The records ::
*-*-*

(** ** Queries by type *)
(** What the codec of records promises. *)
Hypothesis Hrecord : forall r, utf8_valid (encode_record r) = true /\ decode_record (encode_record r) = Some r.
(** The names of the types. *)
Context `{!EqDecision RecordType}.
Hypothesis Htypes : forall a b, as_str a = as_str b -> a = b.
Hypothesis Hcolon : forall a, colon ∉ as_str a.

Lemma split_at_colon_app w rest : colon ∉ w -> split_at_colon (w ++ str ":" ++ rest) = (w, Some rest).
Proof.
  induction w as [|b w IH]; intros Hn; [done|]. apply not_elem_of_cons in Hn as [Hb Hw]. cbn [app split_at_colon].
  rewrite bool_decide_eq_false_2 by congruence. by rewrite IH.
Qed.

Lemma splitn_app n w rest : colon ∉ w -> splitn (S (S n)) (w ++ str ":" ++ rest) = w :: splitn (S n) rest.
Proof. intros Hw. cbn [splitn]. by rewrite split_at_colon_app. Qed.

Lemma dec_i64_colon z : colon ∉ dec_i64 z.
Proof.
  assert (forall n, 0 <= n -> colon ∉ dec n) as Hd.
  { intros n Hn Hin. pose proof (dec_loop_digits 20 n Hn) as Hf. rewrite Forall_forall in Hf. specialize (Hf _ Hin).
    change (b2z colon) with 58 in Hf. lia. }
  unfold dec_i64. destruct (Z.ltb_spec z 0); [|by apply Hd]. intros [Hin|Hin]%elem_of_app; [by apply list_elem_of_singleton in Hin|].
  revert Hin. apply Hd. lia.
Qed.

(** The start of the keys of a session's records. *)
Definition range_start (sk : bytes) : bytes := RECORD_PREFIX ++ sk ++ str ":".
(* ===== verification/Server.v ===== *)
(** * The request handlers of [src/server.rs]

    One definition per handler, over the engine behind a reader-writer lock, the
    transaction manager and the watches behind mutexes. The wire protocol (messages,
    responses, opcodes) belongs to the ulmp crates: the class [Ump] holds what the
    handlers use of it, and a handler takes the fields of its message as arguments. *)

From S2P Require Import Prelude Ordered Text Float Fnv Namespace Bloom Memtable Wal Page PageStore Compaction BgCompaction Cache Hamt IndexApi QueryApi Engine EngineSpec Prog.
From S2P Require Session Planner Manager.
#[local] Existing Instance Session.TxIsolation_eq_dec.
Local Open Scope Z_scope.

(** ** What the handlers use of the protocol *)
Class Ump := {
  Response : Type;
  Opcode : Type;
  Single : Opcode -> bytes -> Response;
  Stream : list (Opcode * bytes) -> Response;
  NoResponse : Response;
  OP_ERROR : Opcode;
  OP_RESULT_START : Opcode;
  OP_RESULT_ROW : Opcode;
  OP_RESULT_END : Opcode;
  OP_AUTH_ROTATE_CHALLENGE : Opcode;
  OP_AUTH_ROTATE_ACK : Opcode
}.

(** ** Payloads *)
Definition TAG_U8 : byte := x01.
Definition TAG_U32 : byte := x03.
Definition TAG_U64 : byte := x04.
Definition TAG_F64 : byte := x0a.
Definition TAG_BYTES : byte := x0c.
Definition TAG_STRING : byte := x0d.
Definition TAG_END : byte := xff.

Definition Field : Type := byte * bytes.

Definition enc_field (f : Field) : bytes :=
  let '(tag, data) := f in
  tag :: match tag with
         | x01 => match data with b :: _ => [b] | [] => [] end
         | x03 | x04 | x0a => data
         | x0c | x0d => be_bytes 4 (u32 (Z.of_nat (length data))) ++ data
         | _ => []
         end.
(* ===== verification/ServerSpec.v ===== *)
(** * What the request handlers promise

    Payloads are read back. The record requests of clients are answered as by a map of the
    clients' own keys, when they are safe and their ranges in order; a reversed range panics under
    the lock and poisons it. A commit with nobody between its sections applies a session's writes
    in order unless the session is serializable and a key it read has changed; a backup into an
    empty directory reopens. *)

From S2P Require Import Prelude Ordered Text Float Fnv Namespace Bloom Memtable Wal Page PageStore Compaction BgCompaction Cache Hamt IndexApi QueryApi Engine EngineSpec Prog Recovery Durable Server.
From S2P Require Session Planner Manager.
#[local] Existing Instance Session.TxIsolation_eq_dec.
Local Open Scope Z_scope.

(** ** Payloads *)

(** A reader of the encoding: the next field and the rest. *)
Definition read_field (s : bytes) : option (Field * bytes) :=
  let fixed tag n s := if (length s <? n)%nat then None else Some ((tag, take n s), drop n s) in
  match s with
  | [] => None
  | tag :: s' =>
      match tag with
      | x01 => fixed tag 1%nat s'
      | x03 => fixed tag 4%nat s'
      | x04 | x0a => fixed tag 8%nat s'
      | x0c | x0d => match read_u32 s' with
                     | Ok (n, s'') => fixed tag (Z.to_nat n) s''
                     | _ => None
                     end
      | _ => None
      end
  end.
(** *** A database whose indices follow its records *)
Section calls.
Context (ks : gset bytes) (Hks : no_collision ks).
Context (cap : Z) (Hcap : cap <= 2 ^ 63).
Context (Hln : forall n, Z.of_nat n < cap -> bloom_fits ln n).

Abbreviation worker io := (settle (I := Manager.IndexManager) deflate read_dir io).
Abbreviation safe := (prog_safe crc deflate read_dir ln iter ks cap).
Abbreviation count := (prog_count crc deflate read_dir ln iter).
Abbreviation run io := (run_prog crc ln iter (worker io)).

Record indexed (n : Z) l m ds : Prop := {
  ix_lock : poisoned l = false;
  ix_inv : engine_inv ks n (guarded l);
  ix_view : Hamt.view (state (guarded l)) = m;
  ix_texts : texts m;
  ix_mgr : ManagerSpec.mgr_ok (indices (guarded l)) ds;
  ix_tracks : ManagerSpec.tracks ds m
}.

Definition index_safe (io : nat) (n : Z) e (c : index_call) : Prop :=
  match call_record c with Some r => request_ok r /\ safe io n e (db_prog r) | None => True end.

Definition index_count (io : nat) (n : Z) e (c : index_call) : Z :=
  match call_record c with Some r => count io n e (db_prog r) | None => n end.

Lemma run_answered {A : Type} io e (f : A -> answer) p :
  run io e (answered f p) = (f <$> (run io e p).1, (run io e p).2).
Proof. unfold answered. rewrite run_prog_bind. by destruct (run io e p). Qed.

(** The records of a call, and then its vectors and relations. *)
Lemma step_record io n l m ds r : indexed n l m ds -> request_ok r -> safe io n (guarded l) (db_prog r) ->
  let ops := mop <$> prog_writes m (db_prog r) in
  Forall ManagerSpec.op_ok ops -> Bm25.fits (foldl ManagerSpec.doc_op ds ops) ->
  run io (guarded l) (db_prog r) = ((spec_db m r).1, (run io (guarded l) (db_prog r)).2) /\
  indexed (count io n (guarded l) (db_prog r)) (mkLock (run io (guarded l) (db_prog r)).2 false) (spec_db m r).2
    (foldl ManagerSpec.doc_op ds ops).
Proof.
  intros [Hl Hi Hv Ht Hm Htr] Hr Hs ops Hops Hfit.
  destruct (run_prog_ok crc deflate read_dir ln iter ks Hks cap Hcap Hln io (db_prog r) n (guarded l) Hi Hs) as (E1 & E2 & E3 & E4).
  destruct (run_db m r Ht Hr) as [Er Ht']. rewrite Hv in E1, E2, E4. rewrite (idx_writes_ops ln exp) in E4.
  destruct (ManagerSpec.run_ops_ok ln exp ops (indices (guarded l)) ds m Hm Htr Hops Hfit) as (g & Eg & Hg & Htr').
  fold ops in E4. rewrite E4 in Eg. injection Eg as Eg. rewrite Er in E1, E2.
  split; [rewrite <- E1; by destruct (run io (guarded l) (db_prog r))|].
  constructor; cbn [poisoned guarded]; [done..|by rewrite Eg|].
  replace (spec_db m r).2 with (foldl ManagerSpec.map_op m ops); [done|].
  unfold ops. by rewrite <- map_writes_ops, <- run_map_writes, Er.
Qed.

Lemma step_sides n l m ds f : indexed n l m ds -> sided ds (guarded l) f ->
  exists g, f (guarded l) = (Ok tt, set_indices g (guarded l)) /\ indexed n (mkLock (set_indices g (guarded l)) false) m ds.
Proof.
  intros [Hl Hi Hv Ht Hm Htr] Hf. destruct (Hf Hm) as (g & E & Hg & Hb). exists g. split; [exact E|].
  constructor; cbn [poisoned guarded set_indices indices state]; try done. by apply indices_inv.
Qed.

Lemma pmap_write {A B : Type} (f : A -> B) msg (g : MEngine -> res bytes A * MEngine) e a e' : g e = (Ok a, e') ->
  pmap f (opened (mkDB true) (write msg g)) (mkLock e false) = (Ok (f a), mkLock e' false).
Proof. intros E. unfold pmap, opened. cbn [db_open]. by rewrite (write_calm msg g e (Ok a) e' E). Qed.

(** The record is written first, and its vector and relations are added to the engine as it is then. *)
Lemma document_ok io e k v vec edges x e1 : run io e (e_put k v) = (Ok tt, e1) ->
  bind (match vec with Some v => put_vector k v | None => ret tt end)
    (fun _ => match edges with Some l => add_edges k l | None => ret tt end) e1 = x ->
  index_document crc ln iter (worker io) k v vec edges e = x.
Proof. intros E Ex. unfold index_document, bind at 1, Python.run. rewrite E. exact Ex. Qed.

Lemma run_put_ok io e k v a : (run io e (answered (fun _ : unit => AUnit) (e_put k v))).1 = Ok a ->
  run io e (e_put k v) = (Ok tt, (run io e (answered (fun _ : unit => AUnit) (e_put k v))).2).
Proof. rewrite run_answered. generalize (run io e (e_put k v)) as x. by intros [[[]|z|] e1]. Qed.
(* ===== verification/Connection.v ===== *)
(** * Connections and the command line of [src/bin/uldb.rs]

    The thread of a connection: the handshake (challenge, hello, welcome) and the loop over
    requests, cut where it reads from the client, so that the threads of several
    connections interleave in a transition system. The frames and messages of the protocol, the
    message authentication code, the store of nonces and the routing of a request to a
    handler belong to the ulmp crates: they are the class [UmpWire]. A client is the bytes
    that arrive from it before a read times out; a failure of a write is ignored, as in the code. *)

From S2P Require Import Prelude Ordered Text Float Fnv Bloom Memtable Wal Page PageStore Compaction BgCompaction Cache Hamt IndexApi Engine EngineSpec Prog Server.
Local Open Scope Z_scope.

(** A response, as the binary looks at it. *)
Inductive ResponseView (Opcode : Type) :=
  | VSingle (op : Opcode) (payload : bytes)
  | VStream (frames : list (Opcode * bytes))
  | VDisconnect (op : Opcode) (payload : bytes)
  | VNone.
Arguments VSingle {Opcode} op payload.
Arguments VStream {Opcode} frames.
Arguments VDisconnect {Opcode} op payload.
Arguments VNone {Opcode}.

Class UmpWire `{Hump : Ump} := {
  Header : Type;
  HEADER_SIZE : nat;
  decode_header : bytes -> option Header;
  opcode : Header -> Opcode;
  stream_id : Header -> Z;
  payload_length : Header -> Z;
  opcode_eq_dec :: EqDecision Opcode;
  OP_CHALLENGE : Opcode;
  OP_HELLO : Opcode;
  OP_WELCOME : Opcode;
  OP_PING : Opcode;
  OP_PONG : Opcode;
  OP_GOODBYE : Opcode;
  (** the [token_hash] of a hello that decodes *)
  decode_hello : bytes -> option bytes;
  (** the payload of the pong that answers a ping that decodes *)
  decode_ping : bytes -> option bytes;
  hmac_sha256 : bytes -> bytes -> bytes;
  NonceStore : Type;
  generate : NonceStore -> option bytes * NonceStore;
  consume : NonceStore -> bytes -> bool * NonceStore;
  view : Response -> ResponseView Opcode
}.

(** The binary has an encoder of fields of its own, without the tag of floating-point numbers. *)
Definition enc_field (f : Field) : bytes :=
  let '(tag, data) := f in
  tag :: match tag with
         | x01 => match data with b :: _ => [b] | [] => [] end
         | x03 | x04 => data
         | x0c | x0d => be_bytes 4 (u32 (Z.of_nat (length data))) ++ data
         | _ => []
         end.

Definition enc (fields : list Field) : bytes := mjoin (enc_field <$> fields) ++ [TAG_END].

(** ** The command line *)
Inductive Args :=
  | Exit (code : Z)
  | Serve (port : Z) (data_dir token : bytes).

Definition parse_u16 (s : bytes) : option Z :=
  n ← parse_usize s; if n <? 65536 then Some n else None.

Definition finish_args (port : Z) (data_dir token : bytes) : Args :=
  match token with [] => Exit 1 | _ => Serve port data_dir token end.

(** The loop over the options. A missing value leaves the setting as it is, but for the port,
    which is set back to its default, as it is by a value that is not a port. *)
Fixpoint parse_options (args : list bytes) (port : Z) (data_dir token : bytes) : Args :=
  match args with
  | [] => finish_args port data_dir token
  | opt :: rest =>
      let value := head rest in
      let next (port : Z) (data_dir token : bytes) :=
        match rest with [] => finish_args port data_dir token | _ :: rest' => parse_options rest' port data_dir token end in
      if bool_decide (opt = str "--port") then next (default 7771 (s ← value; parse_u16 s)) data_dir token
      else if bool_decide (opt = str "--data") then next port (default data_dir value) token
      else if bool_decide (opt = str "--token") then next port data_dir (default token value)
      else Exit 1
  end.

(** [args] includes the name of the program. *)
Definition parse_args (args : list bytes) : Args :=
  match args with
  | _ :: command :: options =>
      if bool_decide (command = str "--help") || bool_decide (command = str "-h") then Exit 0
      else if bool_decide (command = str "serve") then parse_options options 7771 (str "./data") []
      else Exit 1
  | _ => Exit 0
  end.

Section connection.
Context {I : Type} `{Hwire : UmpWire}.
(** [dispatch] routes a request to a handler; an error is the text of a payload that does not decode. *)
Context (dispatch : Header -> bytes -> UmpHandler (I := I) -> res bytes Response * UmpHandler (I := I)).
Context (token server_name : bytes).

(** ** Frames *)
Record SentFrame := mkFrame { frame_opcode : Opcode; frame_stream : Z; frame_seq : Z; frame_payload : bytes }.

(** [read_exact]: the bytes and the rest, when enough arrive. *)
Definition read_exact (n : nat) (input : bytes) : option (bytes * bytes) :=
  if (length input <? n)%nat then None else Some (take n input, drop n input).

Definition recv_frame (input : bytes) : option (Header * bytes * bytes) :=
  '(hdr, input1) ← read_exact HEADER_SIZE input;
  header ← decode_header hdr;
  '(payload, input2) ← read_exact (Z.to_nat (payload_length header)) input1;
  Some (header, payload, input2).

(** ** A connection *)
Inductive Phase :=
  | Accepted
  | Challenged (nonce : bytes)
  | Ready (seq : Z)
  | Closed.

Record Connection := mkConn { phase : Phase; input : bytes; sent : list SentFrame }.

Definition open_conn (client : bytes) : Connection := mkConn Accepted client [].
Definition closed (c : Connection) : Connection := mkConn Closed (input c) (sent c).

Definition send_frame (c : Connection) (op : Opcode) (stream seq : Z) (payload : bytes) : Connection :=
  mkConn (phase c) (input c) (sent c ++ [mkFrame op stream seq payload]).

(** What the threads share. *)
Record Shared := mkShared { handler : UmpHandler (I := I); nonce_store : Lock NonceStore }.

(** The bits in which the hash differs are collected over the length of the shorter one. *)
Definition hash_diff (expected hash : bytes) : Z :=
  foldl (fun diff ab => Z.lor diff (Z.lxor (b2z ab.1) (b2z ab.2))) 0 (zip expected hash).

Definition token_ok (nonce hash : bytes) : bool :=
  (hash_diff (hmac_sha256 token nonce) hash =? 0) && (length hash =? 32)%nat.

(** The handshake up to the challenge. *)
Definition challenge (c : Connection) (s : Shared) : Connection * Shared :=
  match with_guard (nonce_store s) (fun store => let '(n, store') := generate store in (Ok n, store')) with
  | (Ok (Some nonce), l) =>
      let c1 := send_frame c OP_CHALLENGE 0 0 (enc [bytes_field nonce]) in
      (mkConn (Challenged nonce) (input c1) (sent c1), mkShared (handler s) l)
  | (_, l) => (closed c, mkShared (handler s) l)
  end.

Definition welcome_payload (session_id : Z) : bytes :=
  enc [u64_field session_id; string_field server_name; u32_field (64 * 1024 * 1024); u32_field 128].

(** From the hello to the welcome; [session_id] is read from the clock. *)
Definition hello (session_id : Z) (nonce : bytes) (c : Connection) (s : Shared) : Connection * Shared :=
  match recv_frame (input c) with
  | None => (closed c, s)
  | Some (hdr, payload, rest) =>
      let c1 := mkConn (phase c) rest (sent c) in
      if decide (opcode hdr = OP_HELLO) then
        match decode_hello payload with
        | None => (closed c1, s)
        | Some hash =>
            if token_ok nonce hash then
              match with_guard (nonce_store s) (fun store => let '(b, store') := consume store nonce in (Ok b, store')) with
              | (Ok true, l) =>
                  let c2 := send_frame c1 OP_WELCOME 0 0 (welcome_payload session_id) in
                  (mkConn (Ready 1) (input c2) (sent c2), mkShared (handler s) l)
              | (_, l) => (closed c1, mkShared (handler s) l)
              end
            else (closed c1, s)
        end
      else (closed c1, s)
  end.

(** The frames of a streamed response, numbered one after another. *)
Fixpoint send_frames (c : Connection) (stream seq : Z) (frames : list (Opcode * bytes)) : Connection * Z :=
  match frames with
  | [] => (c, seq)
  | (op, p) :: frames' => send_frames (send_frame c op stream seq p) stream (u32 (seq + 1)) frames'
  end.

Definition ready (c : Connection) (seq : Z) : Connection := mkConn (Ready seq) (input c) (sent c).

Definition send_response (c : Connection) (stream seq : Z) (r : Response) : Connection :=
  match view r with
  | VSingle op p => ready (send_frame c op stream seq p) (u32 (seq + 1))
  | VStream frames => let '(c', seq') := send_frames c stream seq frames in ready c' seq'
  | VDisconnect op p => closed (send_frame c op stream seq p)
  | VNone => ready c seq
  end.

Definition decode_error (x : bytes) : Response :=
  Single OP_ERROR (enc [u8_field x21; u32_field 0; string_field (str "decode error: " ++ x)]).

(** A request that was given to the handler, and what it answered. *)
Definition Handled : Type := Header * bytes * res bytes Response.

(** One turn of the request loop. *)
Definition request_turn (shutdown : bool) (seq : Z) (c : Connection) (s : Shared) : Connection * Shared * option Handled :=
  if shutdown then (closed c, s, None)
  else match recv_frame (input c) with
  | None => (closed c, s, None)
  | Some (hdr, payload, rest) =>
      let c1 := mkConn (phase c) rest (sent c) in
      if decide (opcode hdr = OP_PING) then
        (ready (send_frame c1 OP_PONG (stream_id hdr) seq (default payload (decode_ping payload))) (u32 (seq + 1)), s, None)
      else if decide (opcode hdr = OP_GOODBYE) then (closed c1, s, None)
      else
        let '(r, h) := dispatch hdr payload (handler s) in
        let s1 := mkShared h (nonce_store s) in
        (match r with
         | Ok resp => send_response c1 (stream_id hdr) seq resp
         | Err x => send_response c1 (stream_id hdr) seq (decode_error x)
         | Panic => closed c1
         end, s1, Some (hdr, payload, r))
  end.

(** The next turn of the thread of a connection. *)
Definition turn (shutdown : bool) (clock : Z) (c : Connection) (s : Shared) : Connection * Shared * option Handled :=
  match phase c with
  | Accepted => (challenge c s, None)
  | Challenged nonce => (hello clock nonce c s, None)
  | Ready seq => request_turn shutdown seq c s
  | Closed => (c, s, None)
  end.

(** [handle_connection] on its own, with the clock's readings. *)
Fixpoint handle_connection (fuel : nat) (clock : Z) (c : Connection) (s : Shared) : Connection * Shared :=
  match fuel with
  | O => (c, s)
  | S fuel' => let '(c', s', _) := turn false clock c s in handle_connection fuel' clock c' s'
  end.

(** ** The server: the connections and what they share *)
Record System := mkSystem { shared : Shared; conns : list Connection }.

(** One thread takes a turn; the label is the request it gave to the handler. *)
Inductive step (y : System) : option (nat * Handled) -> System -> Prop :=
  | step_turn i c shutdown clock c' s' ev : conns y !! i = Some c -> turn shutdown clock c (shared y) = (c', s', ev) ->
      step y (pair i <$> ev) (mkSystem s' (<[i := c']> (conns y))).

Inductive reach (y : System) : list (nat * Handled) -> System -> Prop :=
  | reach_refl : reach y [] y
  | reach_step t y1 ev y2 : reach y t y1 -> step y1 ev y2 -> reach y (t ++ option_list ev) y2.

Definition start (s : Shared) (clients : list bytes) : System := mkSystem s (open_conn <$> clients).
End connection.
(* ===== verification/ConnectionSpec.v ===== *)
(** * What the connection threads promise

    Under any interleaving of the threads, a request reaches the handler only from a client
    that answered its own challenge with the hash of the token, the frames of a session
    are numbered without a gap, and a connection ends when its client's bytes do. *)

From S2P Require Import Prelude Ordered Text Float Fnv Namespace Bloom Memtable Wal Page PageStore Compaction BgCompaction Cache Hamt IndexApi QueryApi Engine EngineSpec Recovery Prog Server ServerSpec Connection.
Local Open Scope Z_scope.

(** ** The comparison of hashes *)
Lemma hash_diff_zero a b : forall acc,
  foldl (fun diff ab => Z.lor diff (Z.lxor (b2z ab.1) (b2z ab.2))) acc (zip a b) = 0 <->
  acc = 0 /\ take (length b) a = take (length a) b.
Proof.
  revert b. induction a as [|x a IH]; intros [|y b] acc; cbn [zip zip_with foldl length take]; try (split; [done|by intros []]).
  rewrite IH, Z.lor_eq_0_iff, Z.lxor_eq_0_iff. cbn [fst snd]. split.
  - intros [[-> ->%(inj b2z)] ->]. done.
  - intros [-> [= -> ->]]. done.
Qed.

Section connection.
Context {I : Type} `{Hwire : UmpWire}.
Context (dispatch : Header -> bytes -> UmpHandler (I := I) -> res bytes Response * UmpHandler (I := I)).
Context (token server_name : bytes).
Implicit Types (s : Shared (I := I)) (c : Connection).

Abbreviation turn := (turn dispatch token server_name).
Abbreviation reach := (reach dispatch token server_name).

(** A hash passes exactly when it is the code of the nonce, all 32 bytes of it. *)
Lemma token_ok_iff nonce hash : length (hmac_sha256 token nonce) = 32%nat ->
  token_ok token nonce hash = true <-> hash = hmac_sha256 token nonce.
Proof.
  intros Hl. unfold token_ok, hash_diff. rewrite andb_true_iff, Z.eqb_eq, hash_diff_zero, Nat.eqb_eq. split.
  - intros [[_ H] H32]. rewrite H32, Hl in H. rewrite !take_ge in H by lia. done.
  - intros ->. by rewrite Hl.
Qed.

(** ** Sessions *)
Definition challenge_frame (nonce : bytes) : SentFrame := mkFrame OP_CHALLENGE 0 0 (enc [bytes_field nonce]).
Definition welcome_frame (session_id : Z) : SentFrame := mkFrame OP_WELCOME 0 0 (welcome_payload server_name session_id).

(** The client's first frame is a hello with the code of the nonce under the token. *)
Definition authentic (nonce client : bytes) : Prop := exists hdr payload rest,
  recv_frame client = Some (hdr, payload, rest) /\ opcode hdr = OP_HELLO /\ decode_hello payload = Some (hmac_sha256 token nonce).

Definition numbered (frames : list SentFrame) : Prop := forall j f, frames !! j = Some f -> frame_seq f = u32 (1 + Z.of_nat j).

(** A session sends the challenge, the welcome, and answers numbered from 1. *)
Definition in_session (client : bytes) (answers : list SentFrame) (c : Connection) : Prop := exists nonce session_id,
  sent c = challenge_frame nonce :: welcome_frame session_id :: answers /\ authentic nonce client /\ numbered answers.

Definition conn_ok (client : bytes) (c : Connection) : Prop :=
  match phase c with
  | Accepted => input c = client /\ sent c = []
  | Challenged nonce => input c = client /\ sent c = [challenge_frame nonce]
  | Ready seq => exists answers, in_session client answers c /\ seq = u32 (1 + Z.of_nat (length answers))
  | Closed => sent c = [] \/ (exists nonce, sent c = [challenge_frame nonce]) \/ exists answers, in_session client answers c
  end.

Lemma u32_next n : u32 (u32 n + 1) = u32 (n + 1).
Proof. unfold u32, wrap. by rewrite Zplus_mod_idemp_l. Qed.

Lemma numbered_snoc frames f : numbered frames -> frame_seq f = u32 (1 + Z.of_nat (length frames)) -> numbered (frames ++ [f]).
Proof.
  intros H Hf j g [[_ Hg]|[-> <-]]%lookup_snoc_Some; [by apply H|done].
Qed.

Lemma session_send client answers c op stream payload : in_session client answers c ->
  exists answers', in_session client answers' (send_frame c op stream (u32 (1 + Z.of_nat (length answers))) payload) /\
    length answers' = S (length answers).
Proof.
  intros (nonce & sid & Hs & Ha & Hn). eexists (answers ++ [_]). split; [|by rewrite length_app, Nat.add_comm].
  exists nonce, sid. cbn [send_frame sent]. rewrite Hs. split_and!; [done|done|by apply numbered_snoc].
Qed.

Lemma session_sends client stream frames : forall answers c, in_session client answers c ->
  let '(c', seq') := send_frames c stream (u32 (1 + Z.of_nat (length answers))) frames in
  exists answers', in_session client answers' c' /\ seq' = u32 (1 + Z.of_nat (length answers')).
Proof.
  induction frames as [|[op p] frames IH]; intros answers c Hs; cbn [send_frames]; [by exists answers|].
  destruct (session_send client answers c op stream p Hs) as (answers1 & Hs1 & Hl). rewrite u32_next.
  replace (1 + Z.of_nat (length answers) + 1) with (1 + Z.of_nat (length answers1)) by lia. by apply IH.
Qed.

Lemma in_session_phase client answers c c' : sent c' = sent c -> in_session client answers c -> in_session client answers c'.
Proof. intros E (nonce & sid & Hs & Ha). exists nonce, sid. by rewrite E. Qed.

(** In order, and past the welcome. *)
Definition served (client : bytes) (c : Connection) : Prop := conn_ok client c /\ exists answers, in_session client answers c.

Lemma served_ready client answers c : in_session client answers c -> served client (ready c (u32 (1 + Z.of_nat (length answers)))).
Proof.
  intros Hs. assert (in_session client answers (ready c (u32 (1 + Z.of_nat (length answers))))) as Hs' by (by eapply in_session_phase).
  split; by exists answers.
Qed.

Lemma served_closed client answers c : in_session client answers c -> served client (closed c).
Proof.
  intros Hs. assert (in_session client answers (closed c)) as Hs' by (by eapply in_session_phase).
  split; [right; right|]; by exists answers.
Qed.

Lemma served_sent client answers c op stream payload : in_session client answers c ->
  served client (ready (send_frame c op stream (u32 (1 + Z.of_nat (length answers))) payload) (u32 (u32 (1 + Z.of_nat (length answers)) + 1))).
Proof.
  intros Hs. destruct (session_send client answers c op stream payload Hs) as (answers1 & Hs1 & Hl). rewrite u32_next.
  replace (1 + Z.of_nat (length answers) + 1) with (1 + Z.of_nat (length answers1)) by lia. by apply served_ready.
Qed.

*-*-*

Only the lines above starting at the one containing "None => (closed c1, s)" and ending at the one containing "true, l) =>", both included, are to be returned, exactly as they read.

Task response ::
        | None => (closed c1, s)
        | Some hash =>
            if token_ok nonce hash then
              match with_guard (nonce_store s) (fun store => let '(b, store') := consume store nonce in (Ok b, store')) with
              | (Ok true, l) =>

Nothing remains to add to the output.